Limit access to (Open)VPN + Outbound NAT
-
Hello,
I have a pretty straight forward scenario where my LAN connects to remote hosts and network (±100 routes) via a S2S OpenVPN (pfSense is the client).
| LAN | ——> | PFSENSE | ——> | OPENVPN |
I’m trying to limit access from LAN to the VPN (remote networks) using a FW rule and allow access only from specific hosts, but I can’t find the right combination. I tried to create a blocking in/out rule on the LAN interface, VPN interface and also a floating rule.
There’s of course no point to create an “in” rule on the OVPN interface, but I desperately tried it anyway. I think the right rule would be either a floating “out” one attached to the OVPN interface or a LAN “in” rule allowing a specific source and then dropping anything else.

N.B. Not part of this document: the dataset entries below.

(** With [astar] as the path finder, on a rectangular grid of fewer than
    999,999 cells and for a start and an end inside it: when the start and
    the end are Open and no path joins them, [make_unsolvable] returns
    [True] and leaves the grid as it was; and whenever it returns [True], no
    path joins the start and the end in the grid it leaves. *)
Theorem make_unsolvable_small_grid (R : Random) (grid : Grid)
    (start end_ : Coord) (seed : option Z) (max_tries : Z) (entropy : rng R) :
  rectangular grid → Z.of_nat (length grid * width grid) < 999999 →
  in_bounds grid start → in_bounds grid end_ →
  (open_at grid start → open_at grid end_ → ¬ connected grid start end_ →
   make_unsolvable R start end_ astar seed max_tries entropy grid
     = (Return true, grid)) ∧
  (∀ grid',
     make_unsolvable R start end_ astar seed max_tries entropy grid
       = (Return true, grid') →
     ¬ connected grid' start end_).
Proof.
  intros Hrect Hsmall Hs He.
  destruct (make_unsolvable_with_oracle R astar grid start end_ seed max_tries entropy)
    as [Hfirst Hsecond].
  split.
  - apply Hfirst. by apply astar_sound_on.
  - apply Hsecond. intros g Hsh. pose proof (shape_size _ _ Hsh) as [Hlen Hwid].
    apply finds_paths_complete, astar_decides.
    + by apply (shape_rectangular grid).
    + rewrite Hlen, Hwid. unfold unreached. lia.
    + by apply (shape_in_bounds grid).
    + by apply (shape_in_bounds grid).
Qed.
(** X16: an exception raised by the post-processing of a reference is not
    caught by the loop: unless it is the interrupt, the run ends with it,
    the remaining references are not processed and [All done.] is not
    printed. *)
Theorem strip_error_ends_run
    (base_dir : path) (dry_run : bool) (ffmpeg_cmd : pystr)
    (url : pystr) (rest : list pystr) (w w1 w2 : world) (e : exn) :
  run_spotdl_sync_into_folder exec url
    (path_div base_dir
       (resolve_playlist_name get_name_via_spotify_api get_name_via_scrape url))
    (resolve_playlist_name get_name_via_spotify_api get_name_via_scrape url)
    dry_run
    (logged (logged w (EvProcessing url))
       (EvResolved
          (resolve_playlist_name get_name_via_spotify_api get_name_via_scrape url)))
  = (Ok tt, w1) ->
  strip_mp3_metadata_in_folder exec
    (path_div base_dir
       (resolve_playlist_name get_name_via_spotify_api get_name_via_scrape url))
    ffmpeg_cmd dry_run w1 = (Raise e, w2) ->
  e <> KeyboardInterrupt ->
  main_loop exec get_name_via_spotify_api get_name_via_scrape
    base_dir dry_run true ffmpeg_cmd (url :: rest) w
  = (Raise e, w2).
Proof.
  intros Hsync Hstrip He.
  assert (process_one exec get_name_via_spotify_api get_name_via_scrape
            base_dir dry_run true ffmpeg_cmd url w = (Raise e, w2)) as Hone.
  { unfold process_one.
    unfold mbind, M_bind, try_except, print at 1 2, mret, M_ret. simpl.
    unfold logged in Hsync. simpl in Hsync. by rewrite Hsync, Hstrip. }
  unfold main_loop. unfold mbind, M_bind, try_except.
  rewrite (for_each_raise _ _ _ _ _ _ Hone).
  by destruct e.
Qed.

Lemma process_one_dry base_dir post_strip ffmpeg_cmd url w :
  exists w',
    process_one exec get_name_via_spotify_api get_name_via_scrape
      base_dir true post_strip ffmpeg_cmd url w = (Ok tt, w') /\
    w_cmds w' = w_cmds w /\
    files (w_fs w') = files (w_fs w) /\
    w_cwd w' = w_cwd w /\
    processed (w_out w') = processed (w_out w) ++ [url].
Proof.
  unfold process_one, run_spotdl_sync_into_folder, strip_mp3_metadata_in_folder.
  unfold_monad. simpl.
  destruct (existsb _ _); simpl.
  - eexists. split; [done|]. simpl.
    rewrite !processed_snoc, !app_nil_r. done.
  - destruct post_strip; simpl; (eexists; split; [done|]); simpl;
      rewrite !processed_snoc, !app_nil_r; done.
Qed.

(** X17: a dry run of the whole list launches no command and changes no
    file; it announces every reference in order, leaves the working
    directory where it was and ends with exit code 0, whatever the tools
    would have done. *)
Theorem dry_run_launches_nothing
    (base_dir : path) (post_strip : bool) (ffmpeg_cmd : pystr)
    (lines : list pystr) (w : world) :
  fst (main_loop exec get_name_via_spotify_api get_name_via_scrape
         base_dir true post_strip ffmpeg_cmd lines w) = Ok tt /\
  w_cmds (snd (main_loop exec get_name_via_spotify_api get_name_via_scrape
                 base_dir true post_strip ffmpeg_cmd lines w)) = w_cmds w /\
  files (w_fs (snd (main_loop exec get_name_via_spotify_api get_name_via_scrape
                      base_dir true post_strip ffmpeg_cmd lines w)))
  = files (w_fs w) /\
  w_cwd (snd (main_loop exec get_name_via_spotify_api get_name_via_scrape
                base_dir true post_strip ffmpeg_cmd lines w)) = w_cwd w /\
  processed (w_out (snd (main_loop exec get_name_via_spotify_api
                           get_name_via_scrape base_dir true post_strip
                           ffmpeg_cmd lines w)))
  = processed (w_out w) ++ lines.
Proof.
  assert (exists w',
            for_each lines
              (process_one exec get_name_via_spotify_api get_name_via_scrape
                 base_dir true post_strip ffmpeg_cmd) w = (Ok tt, w') /\
            w_cmds w' = w_cmds w /\ files (w_fs w') = files (w_fs w) /\
            w_cwd w' = w_cwd w /\
            processed (w_out w') = processed (w_out w) ++ lines)
    as (w' & Hloop & Hcmds & Hfiles & Hcwd & Hrefs).
  { revert w. induction lines as [|url lines IH]; intros w.
    - exists w. by rewrite app_nil_r.
    - destruct (process_one_dry base_dir post_strip ffmpeg_cmd url w)
        as (w1 & Hone & H1 & H2 & H3 & H4).
      destruct (IH w1) as (w2 & Hrest & H5 & H6 & H7 & H8).
      exists w2. simpl. unfold mbind, M_bind. rewrite Hone.
      split; [done|]. rewrite H5, H6, H7, H8, H1, H2, H3, H4, <- app_assoc.
      done. }
  unfold main_loop. unfold mbind, M_bind, try_except, print.
  rewrite Hloop. simpl. rewrite processed_snoc, app_nil_r. done.
Qed.

Lemma for_each_inv {A} (R : world -> world -> Prop) (body : A -> M unit) :
  (forall w, R w w) ->
  (forall w1 w2 w3, R w1 w2 -> R w2 w3 -> R w1 w3) ->
  (forall x w, R w (snd (body x w))) ->
  forall xs w, R w (snd (for_each xs body w)).
Proof.
  intros Hrefl Htrans Hbody xs.
  induction xs as [|x xs IH]; intros w; simpl; [apply Hrefl|].
  unfold mbind, M_bind. pose proof (Hbody x w) as Hx.
  destruct (body x w) as [[[]|e] w1]; simpl in *; [|done].
  by apply (Htrans _ w1).
Qed.

Lemma sync_step_keeps_cwd url folder name dry_run w :
  w_cwd (snd (run_spotdl_sync_into_folder exec url folder name dry_run w))
  = w_cwd w.
Proof.
  unfold run_spotdl_sync_into_folder, subprocess_run. unfold_monad. simpl.
  destruct (existsb _ _); [done|]. simpl.
  destruct dry_run; [done|]. simpl.
  destruct (exec _ _ _) as [[c| |] fs']; simpl; [|done|done].
  by destruct (c =? 0)%Z.
Qed.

Such rules, drop the access to the VPN completely. I reviewed logs and states, and then realized that (outbound) NAT is processed before FW. That basically blocks my tunnel IP address (at least it seems so).
What would be the best way to limit the access from LAN to OVPN just to a few hosts?
-
@mgi
Assuming you have still the default LAN allow-any-to-any rule in place, I would block the desired parts LAN this way:Create an IP alias and add all LAN IPs to it, which you want permit access to the remote site.
Then add a block rule to the top of the LAN rule set and state this alias as source with invert checked. At destination state the remote network (or an alias with all networks included that you route to the remote site in the VPN settings).
This means then, all IPs not contained in the source alias are blocked. The allow-any-to-any will pass the rest. -
Thanks for coming back.
That was one of the approaches I tried, but it didn't work. The access to the VPN was blocked.
Anyway, I scrapped everything and started from scratch. I created a block rule attached to the LAN where the src is an inverted list of a few hosts, and the destination is a list of hosts and networks routed via the VPN. This time, everything works great, and the access is allowed/blocked as it should be.
I'm not aware of doing any wrong before, so I'm not sure why that didn't work. Maybe I just did something foolish that I didn't spot.
I was hoping to cover this with a floating rule. That doesn't seem to be the option after reading about how the flow is processed in pfSense. I will have to replicate the rule across different interfaces.